- _DATASET RECORDS_:
(** * Eaton UPS scraper: a shallow embedding of [ups_scraper_server.py]

    The model, in the order of the source file and of what it calls:

    - [PyStr]: the Python [str] methods the server calls ([strip], [lower],
      [in], [replace]) on strings of code points 0..255;
    - [Re]: a backtracking matcher for the fragment of Python's [re] syntax the
      four patterns of the server are written in, with [search] and [findall];
    - [Py]: Python values, insertion-ordered dictionaries, exceptions, [int]
      and [float] applied to a string;
    - [Soup]: the BeautifulSoup tree and the queries [find], [find_all],
      [get_text]; [HtmlParser]: a tree builder for the examples;
    - [Server]: [clean_value], [require_api_key] and [get_ups_data];
    - [Spec]: the notions the properties are stated with; [Examples]:
      concrete requests and payloads.

    Then the facts about each module, and the properties of the
    specification, C1 to C10, each with the example it is applied to and,
    where the code does otherwise, the input that shows it.

    The last part goes on with the code the specification leaves aside:
    [Main] models [main()] and its argument parser, [Notions] and [Language]
    hold what the further properties, X1 to X16, are stated with.

    Strings are [string], one [ascii] per code point: the model covers payloads
    whose code points are below 256.  [jsonify] and the HTTP layer of Flask
    are outside the model: a view ends in the Python value it hands over, and
    what is said of a response is said of the keys and values of that value,
    not of the order [jsonify] writes them in. *)

From Stdlib Require Import String Ascii List ZArith Bool Arith Lia.
From Stdlib Require Import DecimalString DecimalNat.
Import ListNotations.

Open Scope string_scope.

Set Warnings "-register-all".

(* ------------------------------------------------------------------ *)
(** ** Python [str] methods *)

Module PyStr.

Definition code (c : ascii) : nat := nat_of_ascii c.

Definition between (lo hi : nat) (c : ascii) : bool :=
  (lo <=? code c)%nat && (code c <=? hi)%nat.

(** [str.isspace] on one code point below 256: TAB..CR, FS..US, SPACE,
    NEL (0x85) and NBSP (0xA0).  [str.strip()] and the class [\s] of [re]
    both use this test. *)
Definition isspace (c : ascii) : bool :=
  between 9 13 c || between 28 32 c || (code c =? 133)%nat || (code c =? 160)%nat.

(** The decimal digits below 256: [\d] and [[0-9]] agree there. *)
Definition isdigit (c : ascii) : bool := between 48 57 c.

(** [str.lower] on one code point below 256: A..Z and the Latin-1 capitals
    0xC0..0xDE, the multiplication sign 0xD7 apart. *)
Definition lower_char (c : ascii) : ascii :=
  if between 65 90 c || (between 192 222 c && negb (code c =? 215)%nat)
  then ascii_of_nat (code c + 32)
  else c.

Fixpoint lower (s : string) : string :=
  match s with
  | EmptyString => EmptyString
  | String c s' => String (lower_char c) (lower s')
  end.

(** Dropping the leading, then the trailing, characters of a class. *)
Fixpoint lstrip_by (p : ascii -> bool) (s : string) : string :=
  match s with
  | EmptyString => EmptyString
  | String c s' => if p c then lstrip_by p s' else s
  end.

Fixpoint rstrip_by (p : ascii -> bool) (s : string) : string :=
  match s with
  | EmptyString => EmptyString
  | String c s' =>
      match rstrip_by p s' with
      | EmptyString => if p c then EmptyString else String c EmptyString
      | r => String c r
      end
  end.

Definition strip_by (p : ascii -> bool) (s : string) : string :=
  rstrip_by p (lstrip_by p s).

(** [s.strip()] *)
Definition strip (s : string) : string := strip_by isspace s.

(** [s.startswith(p)] *)
Fixpoint startswith (p s : string) : bool :=
  match p with
  | EmptyString => true
  | String a p' =>
      match s with
      | EmptyString => false
      | String b s' => Ascii.eqb a b && startswith p' s'
      end
  end.

(** [p in s] *)
Fixpoint contains (p s : string) : bool :=
  startswith p s ||
  match s with
  | EmptyString => false
  | String _ s' => contains p s'
  end.

(** [s[n:]] *)
Fixpoint drop (n : nat) (s : string) : string :=
  match n with
  | O => s
  | S n' => match s with
            | EmptyString => EmptyString
            | String _ s' => drop n' s'
            end
  end.

(** [s[:n]] *)
Fixpoint take (n : nat) (s : string) : string :=
  match n with
  | O => EmptyString
  | S n' => match s with
            | EmptyString => EmptyString
            | String c s' => String c (take n' s')
            end
  end.

(** The scan of [s.replace(old, new)] for a non-empty [old]: left to right,
    an occurrence is replaced and the scan resumes after it; [skip] counts
    the characters of a replaced occurrence still to pass over. *)
Fixpoint replace_scan (old new s : string) (skip : nat) : string :=
  match s with
  | EmptyString => EmptyString
  | String c s' =>
      match skip with
      | S k => replace_scan old new s' k
      | O =>
          if startswith old s
          then new ++ replace_scan old new s' (String.length old - 1)
          else String c (replace_scan old new s' 0)
      end
  end.

(** With an empty [old], Python puts [new] before every character and at
    the end. *)
Fixpoint intersperse (new s : string) : string :=
  match s with
  | EmptyString => new
  | String c s' => new ++ String c (intersperse new s')
  end.

(** [s.replace(old, new)] *)
Definition replace (old new s : string) : string :=
  match old with
  | EmptyString => intersperse new s
  | _ => replace_scan old new s 0
  end.

(** The text before and the text after the first occurrence of [sep] in [s],
    as [s.partition(sep)] splits it; [None] when [sep] does not occur. *)
Fixpoint partition (sep s : string) : option (string * string) :=
  if startswith sep s then Some (EmptyString, drop (String.length sep) s)
  else match s with
       | EmptyString => None
       | String c s' =>
           match partition sep s' with
           | Some (a, b) => Some (String c a, b)
           | None => None
           end
       end.

(** [all(p(c) for c in s)] *)
Fixpoint all (p : ascii -> bool) (s : string) : bool :=
  match s with
  | EmptyString => true
  | String c s' => p c && all p s'
  end.

(** [any(p(c) for c in s)] *)
Fixpoint any (p : ascii -> bool) (s : string) : bool :=
  match s with
  | EmptyString => false
  | String c s' => p c || any p s'
  end.

(** [x in (a, b, ...)] on strings *)
Fixpoint mem (x : string) (l : list string) : bool :=
  match l with
  | [] => false
  | y :: l' => String.eqb x y || mem x l'
  end.

End PyStr.

(* ------------------------------------------------------------------ *)
(** ** The fragment of [re] the server uses *)

Module Re.
Import PyStr.
(** * SpeakEasy-AI: the vocabulary pipeline, model restore policy and
    request boundary, embedded from the Python sources.

    - [trainer/data/data_utils.py]: tokenizer, vocabulary builder, vocabulary
      loader, sentence and file encoders, [prepare_data];
    - [trainer/model/model_utils.py]: [create_model];
    - [server.py]: [initialize] and [generate_response].

    Conventions of the embedding.
    - A Python [str] is a [string] of 8-bit characters; [str.isspace] is the
      one of byte strings (codes 9 to 13 and 32) and [\d] is [0-9].
    - A Python [int] is a [Z].
    - A [dict] keyed by strings is a [gmap string _] where only lookups
      matter, and an association list in insertion order where the code
      iterates over it.
    - The file store is flat: a path is mapped to the content of the file.
      [gfile.Exists] is membership; reading a missing file raises, and a
      file read by lines comes without its carriage returns; a file opened
      for writing is created (or emptied) by its first [write], not by the
      open, and later writes append to it.
    - Functions that print, touch files or raise live in the monad [M]. *)

From Stdlib Require Import ZArith Ascii.
From stdpp Require Import base gmap strings list pretty sorting.

Local Open Scope Z_scope.

(** ** Python strings *)

Module Py.

Definition newline : ascii := "010"%char.
Definition dquote : ascii := "034"%char.
Definition nl : string := String newline "".

(** [str.isspace] on a single byte. *)
Definition isspace (c : ascii) : bool :=
  let n := N_of_ascii c in
  ((9 <=? n)%N && (n <=? 13)%N) || (n =? 32)%N.

(** What [\d] matches. *)
Definition isdigit (c : ascii) : bool :=
  let n := N_of_ascii c in (48 <=? n)%N && (n <=? 57)%N.

Fixpoint lstrip (s : string) : string :=
  match s with
  | String c s' => if isspace c then lstrip s' else s
  | EmptyString => EmptyString
  end.

Fixpoint rstrip (s : string) : string :=
  match s with
  | String c s' =>
      match rstrip s' with
      | EmptyString => if isspace c then EmptyString else String c EmptyString
      | r => String c r
      end
  | EmptyString => EmptyString
  end.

- _AIM OF THE TASK_:
Where a line of the entries above holds the word "isdigit", return that line.

- _ANSWER TO THIS PROBLEM_:
Definition isdigit (c : ascii) : bool := between 48 57 c.
Definition isdigit (c : ascii) : bool :=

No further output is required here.